The EITA covers state agencies and offices, as well as state colleges, universities, or online learning programs.

The law created the State of Oklahoma Information Technology Accessibility Standards. This 20-page document outlines the specific obligations of inclusive design for the web.

Section 4.3 (b) addresses closed captioning:

Equivalent alternatives for any multimedia presentation shall be synchronized with the presentation.

This section notes that standards apply to state websites but not to private sector websites.

Section 4.6 covers video and multimedia accessibility in more depth.

The standards also require captioning and video description for certain training and informational multimedia productions developed or procured by state agencies in accordance with a time schedule. The standards also provide that viewers are able to turn captioning or video description features on or off.
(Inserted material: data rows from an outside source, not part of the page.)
(** Inverts a handler over [World] that returned. *)
Ltac world_inv :=
  repeat first
    [ progress run_inv
    | match goal with
      | H : io _ = (Ok _, _) |- _ => apply io_ok_inv in H; destruct H as (? & H)
      | H : commit _ = (Ok _, _) |- _ => apply io_ok_inv in H; destruct H as (? & H)
      | H : now _ = (Ok _, _) |- _ => unfold now in H
      | H : lift _ _ = (Ok _, _) |- _ => apply lift_ok in H; destruct H as [? ?]
      | H : get_db _ _ = (Ok _, _) |- _ => apply get_db_ok in H
      | H : sql_exec _ _ = (Ok _, _) |- _ =>
          apply sql_exec_ok in H; destruct H as (? & H)
      | H : sql_query _ _ = (Ok _, _) |- _ =>
          apply sql_query_ok in H; destruct H as (? & H & ?)
      | H : kiq _ _ = (Ok _, _) |- _ => apply kiq_ok in H; destruct H as (? & H)
      end ];
  simplify_eq/=.

(** Evaluates a handler whose next answers are known. *)
Ltac evaluate :=
  repeat (unfold mbind, M_bind, try_except, get_db, atomic, commit, sql_exec, sql_query,
            io, next_fault, modify, gets, raise, now, lift, mret, M_ret, kiq in *;
          simpl in *).

(** ** A world with nothing in it yet *)

Definition empty_app : App :=
  {| db := empty_db; apikey_cache := ∅; pricing_cache := ∅; audit_fault := None |}.

Definition empty_world (t : timestamp) (faults : list (option exn)) : World :=
  Build_World empty_app ∅ [] [] [] ∅ ∅ ∅ ∅ [] [] t faults.

(** ** Reading *)

(** A world apart from the answers to come. *)
Definition clear (w : World) : World := set_w_faults (λ _, []) w.

Lemma clear_faults g w : clear (set_w_faults g w) = clear w.
Proof. by destruct w. Qed.

(** A computation that only reads, and gives the same without faults. *)
Definition reads {A} (m : M World A) : Prop :=
  preserves clear m ∧ ∀ w r w', m w = (Ok r, w') → m (clear w) = (Ok r, clear w).

Lemma reads_ret {A} (x : A) : reads (mret x).
Proof. split; [done|]. by intros w r w' [= -> _]. Qed.

Lemma reads_lift {A} (r : result A) : reads (lift r).
Proof. split; [done|]. intros w x w' [= -> _]. done. Qed.

Lemma reads_raise {A} e : reads (raise e : M World A).
Proof. split; [done|]. by intros w x w' H. Qed.

Lemma reads_gets {A} (f : World → A) : (∀ w, f (clear w) = f w) → reads (gets f).
Proof. intros Hf. split; [done|]. intros w x w' [= <- _]. unfold gets. by rewrite Hf. Qed.

Lemma reads_io : reads io.
Proof.
  split; [apply io_preserves; intros; apply clear_faults|].
  intros w [] w' _. by apply io_run.
Qed.

Lemma reads_bind {A B} (m : M World A) (k : A → M World B) :
  reads m → (∀ x, reads (k x)) → reads (m ≫= k).
Proof.
  intros [Hp Hm] Hk. split.
  - apply preserves_bind; [done|]. intros x. by destruct (Hk x).
  - intros w r w'. intros (x & w1 & E1 & E2)%bind_ok_inv.
    rewrite (bind_run _ _ _ _ _ (Hm _ _ _ E1)).
    pose proof (Hp w) as Hw. rewrite E1 in Hw. cbn in Hw. rewrite <- Hw.
    by apply (Hk x) in E2.
Qed.

Lemma reads_query {A} (f : World → A) : (∀ w, f (clear w) = f w) → reads (sql_query f).
Proof. intros Hf. apply reads_bind; [apply reads_io|]. intros _. by apply reads_gets. Qed.

(** A session that only reads has nothing to roll back. *)
Lemma reads_get_db {A} (m : M World A) : reads m → reads (get_db m).
Proof.
  intros [Hp Hm]. unfold get_db, atomic. split.
  - intros w. specialize (Hp w). destruct (m w) as [[r|e] w1]; [exact Hp|].
    destruct w, w1. unfold clear, set_w_faults in *. cbn in *. congruence.
  - intros w r w'. specialize (Hm w). destruct (m w) as [[x|e] w1]; [|done].
    intros [= -> ->]. by rewrite (Hm r w' eq_refl).
Qed.

Create HintDb reads discriminated.
#[export] Hint Resolve reads_ret reads_lift reads_raise reads_gets reads_query reads_bind
  reads_get_db : reads.
#[export] Hint Extern 1 (∀ _, reads _) => intros : reads.
#[export] Hint Extern 1 (∀ _, _ = _) => done : reads.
All training and informational video and multimedia productions, excluding television broadcasts, live Webcasts and live video conferencing, which contain speech or other audio information necessary for the comprehension of the content, shall be open or closed captioned.

As with many accessibility laws, the EITA includes an undue burden clause:

It is recognized that some agencies have their own proprietary systems that may not conform to the standards indicated in this document or it would cause the agency an undue burden to comply. Any exceptions or undue burden are to be documented and be available on request.